Requirement => Return only the lines running from the first line of the listing through the one with "rest) (sessions, o)).1.2", unchanged.

Given information =>
(** A run of [/diagnosis/chat] from a session at its start, by a client that
    numbers its first three requests 1, 2, 3 and the later ones from 4 on. *)
Lemma diagnosis_chats_narrative (E : services) (cookie : session_cookie)
    (u : string) (sessions : gmap string Diagnosis.session) (o : outside)
    (s : Diagnosis.session) (m1 m2 m3 : string)
    (rest : list Diagnosis.DiagnosisRequest) :
  username_or_guest cookie = inr u ->
  sessions !! ("diagnosis_" +:+ u) = Some s ->
  Forall (fun req => 4 <= Diagnosis.req_step req) rest ->
  classifier_calls
    (diagnosis_chats E cookie
       [Diagnosis.mkRequest m1 1; Diagnosis.mkRequest m2 2] (sessions, o)).1.2
    = classifier_calls o /\
  classifier_calls
    (diagnosis_chats E cookie
       (Diagnosis.mkRequest m1 1 :: Diagnosis.mkRequest m2 2
          :: Diagnosis.mkRequest m3 3 :: rest) (sessions, o)).1.2
    = (classifier_calls o
         ++ [Diagnosis.user_input s +:+ m1 +:+ " " +:+ m2 +:+ " " +:+ m3])%list.
Proof.
  intros Hu Hs Hrest.
  pose (s1 := Diagnosis.set_step 2 (Diagnosis.append_input m1 s)).
  pose (s2 := Diagnosis.set_step 3 (Diagnosis.append_input (" " +:+ m2) s1)).
  assert (H1 : (Diagnosis.diagnosis_chat E (Diagnosis.mkRequest m1 1) cookie
                  (sessions, o)).1
               = (<["diagnosis_" +:+ u := s1]> sessions, o)).
  { rewrite (diagnosis_chat_known E _ cookie u sessions o s Hu Hs).
    rewrite (try_except_returns _ _ _ _ _
               (diagnosis_respond_first_message E u m1 s o)).
    reflexivity. }
  assert (H2 : (Diagnosis.diagnosis_chat E (Diagnosis.mkRequest m2 2) cookie
                  (<["diagnosis_" +:+ u := s1]> sessions, o)).1
               = (<["diagnosis_" +:+ u := s2]>
                    (<["diagnosis_" +:+ u := s1]> sessions), o)).
  { rewrite (diagnosis_chat_known E _ cookie u _ o s1 Hu (lookup_insert_eq _ _ _)).
    rewrite (try_except_returns _ _ _ _ _
               (diagnosis_respond_second_message E u m2 s1 o)).
    reflexivity. }
  split.
  - rewrite !diagnosis_chats_cons, H1, H2. reflexivity.
  - rewrite !diagnosis_chats_cons, H1, H2.
    rewrite (diagnosis_chat_known E _ cookie u _ o s2 Hu (lookup_insert_eq _ _ _)).
    cbv zeta. cbn [fst]. rewrite try_except_raise_state.
    pose proof (diagnosis_respond_third_message E u m3 s2 o) as Hcalls.
    cbv zeta in Hcalls.
    destruct (Diagnosis.respond E u (Diagnosis.mkRequest m3 3) (s2, o))
      as [[s3 o3] reply].
    cbn [fst snd] in *.
    rewrite (diagnosis_chats_past_narrative E cookie u rest Hu Hrest _ o3 s3
               (lookup_insert_eq _ _ _)).
    rewrite Hcalls. unfold s2, s1.
    cbn [Diagnosis.append_input Diagnosis.set_step Diagnosis.user_input].
    rewrite !append_assoc. reflexivity.
Qed.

Result below =>
(** A run of [/diagnosis/chat] from a session at its start, by a client that
    numbers its first three requests 1, 2, 3 and the later ones from 4 on. *)
Lemma diagnosis_chats_narrative (E : services) (cookie : session_cookie)
    (u : string) (sessions : gmap string Diagnosis.session) (o : outside)
    (s : Diagnosis.session) (m1 m2 m3 : string)
    (rest : list Diagnosis.DiagnosisRequest) :
  username_or_guest cookie = inr u ->
  sessions !! ("diagnosis_" +:+ u) = Some s ->
  Forall (fun req => 4 <= Diagnosis.req_step req) rest ->
  classifier_calls
    (diagnosis_chats E cookie
       [Diagnosis.mkRequest m1 1; Diagnosis.mkRequest m2 2] (sessions, o)).1.2
    = classifier_calls o /\
  classifier_calls
    (diagnosis_chats E cookie
       (Diagnosis.mkRequest m1 1 :: Diagnosis.mkRequest m2 2
          :: Diagnosis.mkRequest m3 3 :: rest) (sessions, o)).1.2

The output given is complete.